Lionel stomach twisted.
The road had been cordoned off with police tape and a patrol car and a uniformed officer in wet weather gear walked towards the slowing van, waving an illuminated wand above his head. Shifting down through the gears, Scott began to slow. Lionel grabbed his arm.
“Don’t stop.”
Scott blinked at him.
“We have to,” he protested.
Lionel shook his head defiantly. “We bloody well don’t! Keep going!”
Retreating from the brake, Scott accelerated and the van jerked forward, its tyres screeching. The police officer stopped waving the wand and stiffened. His eyes bulged and he leapt out of the path of the careening van at the very last moment.
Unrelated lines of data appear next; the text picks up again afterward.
(* ===== verification/WebhooksSafety.v ===== *)
(** * WebhooksSafety: what the webhook hub guarantees

    Theorems on Webhooks.  [hub_run] are the runs of a hub over any number of
    process restarts, with the log of the requests it has sent.  The invariant
    [hub_ok] accounts for every delivery and relates the hub to its snapshot;
    [todo] are deliveries taken from a timer or an answer, or just created, that
    the operation has yet to deal with. *)

From Stdlib Require Import ZArith Lia Ascii.
From stdpp Require Import base list strings.
From S2P Require Import Prelude JsMap Json Webhooks.

Open Scope Z_scope.

(** ** Maps *)

Section maps.
Context {K V : Type} `{!EqDecision K}.
Implicit Types (m : list (K * V)).

Lemma map_set_values (R : V -> V -> Prop) k v v' m : (forall x, R x x) -> map_get k m = Some v -> R v v' ->
  Forall2 R (map_values m) (map_values (map_set k v' m)).
Proof.
  intros Hr. unfold map_values. induction m as [|[k' w] m IH]; cbn; [done|]. case_decide.
  - intros [= ->] Hv. cbn. constructor; [done|]. apply Forall_Forall2_diag, Forall_forall. auto.
  - intros Hg Hv. cbn. constructor; auto.
Qed.

Definition keyed (key : V -> K) m : Prop := Forall (fun kv => kv.1 = key kv.2) m.

Lemma hub_keyed_set key k v m : keyed key m -> k = key v -> keyed key (map_set k v m).
Proof. intros Hk E. by apply map_set_Forall. Qed.

Lemma keyed_get key k v m : keyed key m -> map_get k m = Some v -> key v = k.
Proof. unfold keyed. rewrite Forall_forall. intros Hk Hg%map_get_elem. by apply Hk in Hg. Qed.

Lemma hub_keyed_keys key m : keyed key m -> map_keys m = map key (map_values m).
Proof.
  unfold keyed, map_keys, map_values. induction 1 as [|[k v] m E _ IH]; cbn in *; [done|]. by rewrite E, IH.
Qed.
End maps.

Lemma load_all_append {V} (key : V -> string) (l : list V) acc :
  NoDup (map_keys acc ++ map key l) ->
  fold_left (fun m v => map_set (key v) v m) l acc = acc ++ map (fun v => (key v, v)) l.
Proof.
  revert acc. induction l as [|v l IH]; intros acc; cbn; [intros _; by rewrite app_nil_r|]. intros Hnd.
  assert (map_get (key v) acc = None) as Hn.
  { apply map_get_None. intros Hin. apply NoDup_app in Hnd as (_ & Hd & _). apply (Hd _ Hin). apply elem_of_cons. by left. }
  rewrite map_set_new by done. rewrite IH, <- app_assoc; [done|].
  unfold map_keys in *. rewrite fmap_app, <- app_assoc. done.
Qed.

(** Loading the values of a map whose keys are its values' ids gives the map back. *)
Lemma load_all_values {V} (key : V -> string) (m : list (string * V)) : map_wf m -> keyed key m ->
  load_all key (map_values m) = m.
Proof.
  intros Hw Hk. unfold load_all. rewrite load_all_append; cbn.
  - unfold keyed, map_values in *. clear Hw. induction Hk as [|[k v] m E _ IH]; cbn in *; [done|]. by rewrite IH, <- E.
  - rewrite <- (hub_keyed_keys key m Hk). exact Hw.
Qed.

Definition occ : list string -> string -> nat := count_occ (decide_rel (=@{string})).

#[local] Arguments occ : simpl never.

Lemma occ_nil x : occ [] x = 0%nat.
Proof. done. Qed.

Lemma occ_app l k x : occ (l ++ k) x = (occ l x + occ k x)%nat.
Proof. apply count_occ_app. Qed.

Lemma occ_cons y l x : occ (y :: l) x = (if decide (y = x) then S (occ l x) else occ l x).
Proof. unfold occ. cbn. destruct (decide_rel _ y x), (decide (y = x)); done || congruence. Qed.

Lemma occ_zero l x : occ l x = 0%nat <-> x ∉ l.
Proof. unfold occ. rewrite <- count_occ_not_In. by rewrite list_elem_of_In. Qed.

Lemma occ_delete l i y x : l !! i = Some y -> occ l x = (occ [y] x + occ (delete i l) x)%nat.
Proof.
  intros Hi. pose proof (f_equal (fun l => occ l x) (take_drop_middle l i y Hi)) as E. cbn beta in E.
  rewrite occ_app, occ_cons in E. rewrite delete_take_drop, occ_app, occ_cons. rewrite occ_nil. case_decide; lia.
Qed.

(** ** The store's round trip *)

Section hub.
Variable iso : Z -> string.
Variable date_parse : string -> Z.
Variable hmac : string -> string -> string.
Variable stringify : WebhookEvent -> string.
Variable compare : string -> string -> comparison.

Lemma normalize_stored_delivery d : normalizeDelivery iso (stored_delivery d) = d.
Proof. by destruct d. Qed.

Lemma normalize_stored_subscription (s : StoredSubscription) :
  previous_secret_versions s = map ps_version (previous_secrets s) ->
  normalizeSubscription iso (stored_subscription s) = s.
Proof. destruct s as [[] ? ?]. cbn. by intros ->. Qed.

(** Two deliveries that differ at most in the signature that was not persisted. *)
Definition same_delivery (a b : WebhookDeliveryRecord) : Prop := a = b \/ exists v w, b = signed v w a.

Lemma same_delivery_refl d : same_delivery d d.
Proof. by left. Qed.

Lemma same_fields a b : same_delivery a b -> d_id a = d_id b /\ subscription_id a = subscription_id b /\
  event_id a = event_id b /\ state a = state b /\ attempt_count a = attempt_count b /\ next_attempt_at a = next_attempt_at b.
Proof. by intros [->|(v & w & ->)]. Qed.

(** What goes on for a delivery: timers, requests and work to do. *)
Definition activity (h : hub) (todo : list string) (k : string) : nat :=
  occ ((timers h).*1 ++ map fl_delivery (flights h) ++ todo) k.

Definition on_disk (h : hub) (e : string) : Prop := e ∈ map ev_id (snap_events (disk h)).

#[local] Arguments activity : simpl never.

Record hub_ok (restarts : Z) (log : list string) (todo : list string) (h : hub) : Prop := {
  ok_persistent : persistent (opts h) = true;
  ok_attempts : 1 <= maxAttempts (opts h);
  ok_restarts : 0 <= restarts;
  ok_subs : map_wf (subscriptions h) /\ keyed (fun s : StoredSubscription => sr_id s) (subscriptions h);
  ok_versions : Forall (fun kv => previous_secret_versions (sub kv.2) = map ps_version (previous_secrets kv.2)) (subscriptions h);
  ok_dels : map_wf (deliveries h) /\ keyed d_id (deliveries h);
  ok_events : map_wf (hub_events h) /\ keyed ev_id (hub_events h);
  ok_refs : Forall (fun kv => map_has (subscription_id kv.2) (subscriptions h) = true /\ on_disk h (event_id kv.2)) (deliveries h);
  ok_activity : forall k, activity h todo k =
    match map_get k (deliveries h) with Some d => if unfinished d then 1%nat else 0%nat | None => 0%nat end;
  ok_log : forall k, Z.of_nat (occ log k) =
    match map_get k (deliveries h) with Some d => attempt_count d | None => 0 end;
  ok_bound : forall k d, map_get k (deliveries h) = Some d -> attempt_count d <= maxAttempts (opts h) + restarts;
  ok_timers : forall k d, k ∈ (timers h).*1 -> map_get k (deliveries h) = Some d -> attempt_count d < maxAttempts (opts h) + restarts;
  ok_disk_subs : snap_subscriptions (disk h) = map_values (subscriptions h);
  ok_disk_dels : Forall2 same_delivery (snap_deliveries (disk h)) (map_values (deliveries h));
  ok_disk_events : exists later, map_values (hub_events h) = snap_events (disk h) ++ later;
}.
Scott swerved around the stationary pursuit car, bursting through the tape and speeding onward towards Casey’s Volkswagen as the startled officer—along with two of his colleagues—gave chase on foot.
Ignoring a further group of personnel rushing towards them, Lionel surveyed the scene, noting the ruined barrier fence and the personnel standing before it. He looked across to the ambulance, hoping to see Casey. She wasn’t there.
She wasn’t anywhere.
Scott skidded to a stop just behind the stricken Volkswagen and gulped as a dozen uniformed police surrounded them, weapons drawn. He raised his hands and shrank back in his seat. br />
Lionel took no notice of them.
He threw open his door and jumped down, rushing to Casey’s car. His jaw dropped in horror. The entire length of the driver’s side had been crumpled inward. The door’s window had been shattered and he could see trails of blood on the glass.
He felt sick.
A police constable rushed up behind Lionel, grabbing him by the shoulder and spinning him around.
“Don’t move!” he screamed. “On your knees NOW!”
Lionel blinked at him as a second officer took hold of him and swiftly wrapped his leg around Lionel’s, forcing him to his knees.
Lionel winced in pain as he thudded to the road.
“STOP!”
The officers flinched at the sound of the voice.
Lionel looked up as Farnham Whittaker appeared on the roadway from the ruined fence opposite.
“Get him up now!” Whittaker barked.
The police officers blinked and withdrew as Whittaker pushed in between them, shielding Lionel from the weapons that were trained on him.
“Everybody back down!”
The group complied, withdrawing their weapons slowly and stepping back.
Scott cautiously opened his door and stepped down, holding his hands out as he sidestepped to Lionel’s side.
“Lionel,” Whittaker began tersely, helping him to his feet.
“Where is she?” Lionel cut him off, turning back to the car and slapping the bonnet.
“We’re searching the surrounding bush and down by the river now but we…ahh…haven’t found—”
Lionel’s eyes drilled deep into Whittaker’s. “She’s not here?” he exclaimed, his voice shaking.
“Look, Lionel. There’s a body at the bottom of the embankment. Bu—”
Before Whittaker could finish, Lionel pushed past him and marched towards the ruined barrier. Pausing at the top, he looked down and saw jump-suited crime scene investigators milling about the wreck of a sports car at the bottom of the embankment. A few feet away from the wreck, a white tarpaulin covered a distinctly human form.